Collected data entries
= = = =
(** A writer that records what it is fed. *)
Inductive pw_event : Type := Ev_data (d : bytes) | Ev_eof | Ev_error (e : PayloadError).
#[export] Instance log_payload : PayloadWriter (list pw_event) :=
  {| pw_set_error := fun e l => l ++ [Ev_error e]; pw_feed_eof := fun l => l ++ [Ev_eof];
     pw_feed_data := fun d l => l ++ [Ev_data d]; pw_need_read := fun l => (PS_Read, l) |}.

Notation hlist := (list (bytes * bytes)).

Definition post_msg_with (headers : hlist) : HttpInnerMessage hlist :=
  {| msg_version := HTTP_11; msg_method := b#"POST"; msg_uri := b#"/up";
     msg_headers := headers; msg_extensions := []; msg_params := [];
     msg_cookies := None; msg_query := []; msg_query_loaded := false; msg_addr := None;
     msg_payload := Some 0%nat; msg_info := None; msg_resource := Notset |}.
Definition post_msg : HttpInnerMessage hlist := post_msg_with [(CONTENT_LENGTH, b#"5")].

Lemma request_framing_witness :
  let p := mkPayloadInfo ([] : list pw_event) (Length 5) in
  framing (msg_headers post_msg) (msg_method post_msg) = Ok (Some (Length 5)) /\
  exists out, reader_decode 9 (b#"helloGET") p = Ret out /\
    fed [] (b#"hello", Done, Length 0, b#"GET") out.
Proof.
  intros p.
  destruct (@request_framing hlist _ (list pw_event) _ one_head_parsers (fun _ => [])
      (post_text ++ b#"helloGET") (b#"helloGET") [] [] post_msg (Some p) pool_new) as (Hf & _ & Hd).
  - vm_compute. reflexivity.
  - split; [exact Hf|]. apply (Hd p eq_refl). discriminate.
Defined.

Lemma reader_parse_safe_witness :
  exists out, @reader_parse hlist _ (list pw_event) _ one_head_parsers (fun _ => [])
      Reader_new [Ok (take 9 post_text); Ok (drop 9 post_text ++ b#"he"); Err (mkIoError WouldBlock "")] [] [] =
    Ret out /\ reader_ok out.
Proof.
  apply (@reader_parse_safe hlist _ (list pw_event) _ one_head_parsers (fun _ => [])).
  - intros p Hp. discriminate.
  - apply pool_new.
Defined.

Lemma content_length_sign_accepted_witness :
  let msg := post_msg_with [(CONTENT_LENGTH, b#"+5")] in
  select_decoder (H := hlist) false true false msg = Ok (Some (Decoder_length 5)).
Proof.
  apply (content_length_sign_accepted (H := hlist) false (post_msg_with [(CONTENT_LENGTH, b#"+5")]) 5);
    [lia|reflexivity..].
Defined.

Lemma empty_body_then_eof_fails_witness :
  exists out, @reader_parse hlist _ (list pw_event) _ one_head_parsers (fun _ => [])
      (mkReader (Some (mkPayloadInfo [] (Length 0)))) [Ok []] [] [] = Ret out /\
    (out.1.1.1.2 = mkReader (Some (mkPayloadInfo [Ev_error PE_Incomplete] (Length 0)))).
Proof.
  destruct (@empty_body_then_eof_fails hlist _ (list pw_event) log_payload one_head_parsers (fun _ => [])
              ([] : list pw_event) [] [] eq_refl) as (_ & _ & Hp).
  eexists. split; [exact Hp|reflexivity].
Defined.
= = = =
## Work instructions:
Each entry must be reproduced exactly, with nothing added or dropped.

## Final answer:
(** A writer that records what it is fed. *)
Inductive pw_event : Type := Ev_data (d : bytes) | Ev_eof | Ev_error (e : PayloadError).
#[export] Instance log_payload : PayloadWriter (list pw_event) :=
  {| pw_set_error := fun e l => l ++ [Ev_error e]; pw_feed_eof := fun l => l ++ [Ev_eof];
     pw_feed_data := fun d l => l ++ [Ev_data d]; pw_need_read := fun l => (PS_Read, l) |}.

Notation hlist := (list (bytes * bytes)).

Definition post_msg_with (headers : hlist) : HttpInnerMessage hlist :=
  {| msg_version := HTTP_11; msg_method := b#"POST"; msg_uri := b#"/up";
     msg_headers := headers; msg_extensions := []; msg_params := [];
     msg_cookies := None; msg_query := []; msg_query_loaded := false; msg_addr := None;
     msg_payload := Some 0%nat; msg_info := None; msg_resource := Notset |}.
Definition post_msg : HttpInnerMessage hlist := post_msg_with [(CONTENT_LENGTH, b#"5")].

Lemma request_framing_witness :
  let p := mkPayloadInfo ([] : list pw_event) (Length 5) in
  framing (msg_headers post_msg) (msg_method post_msg) = Ok (Some (Length 5)) /\
  exists out, reader_decode 9 (b#"helloGET") p = Ret out /\
    fed [] (b#"hello", Done, Length 0, b#"GET") out.
Proof.
  intros p.
  destruct (@request_framing hlist _ (list pw_event) _ one_head_parsers (fun _ => [])
      (post_text ++ b#"helloGET") (b#"helloGET") [] [] post_msg (Some p) pool_new) as (Hf & _ & Hd).
  - vm_compute. reflexivity.
  - split; [exact Hf|]. apply (Hd p eq_refl). discriminate.
Defined.

Lemma reader_parse_safe_witness :
  exists out, @reader_parse hlist _ (list pw_event) _ one_head_parsers (fun _ => [])
      Reader_new [Ok (take 9 post_text); Ok (drop 9 post_text ++ b#"he"); Err (mkIoError WouldBlock "")] [] [] =
    Ret out /\ reader_ok out.
Proof.
  apply (@reader_parse_safe hlist _ (list pw_event) _ one_head_parsers (fun _ => [])).
  - intros p Hp. discriminate.
  - apply pool_new.
Defined.

Lemma content_length_sign_accepted_witness :
  let msg := post_msg_with [(CONTENT_LENGTH, b#"+5")] in
  select_decoder (H := hlist) false true false msg = Ok (Some (Decoder_length 5)).
Proof.
  apply (content_length_sign_accepted (H := hlist) false (post_msg_with [(CONTENT_LENGTH, b#"+5")]) 5);
    [lia|reflexivity..].
Defined.

Lemma empty_body_then_eof_fails_witness :
  exists out, @reader_parse hlist _ (list pw_event) _ one_head_parsers (fun _ => [])
      (mkReader (Some (mkPayloadInfo [] (Length 0)))) [Ok []] [] [] = Ret out /\
    (out.1.1.1.2 = mkReader (Some (mkPayloadInfo [Ev_error PE_Incomplete] (Length 0)))).
Proof.
  destruct (@empty_body_then_eof_fails hlist _ (list pw_event) log_payload one_head_parsers (fun _ => [])
              ([] : list pw_event) [] [] eq_refl) as (_ & _ & Hp).
  eexists. split; [exact Hp|reflexivity].
Defined.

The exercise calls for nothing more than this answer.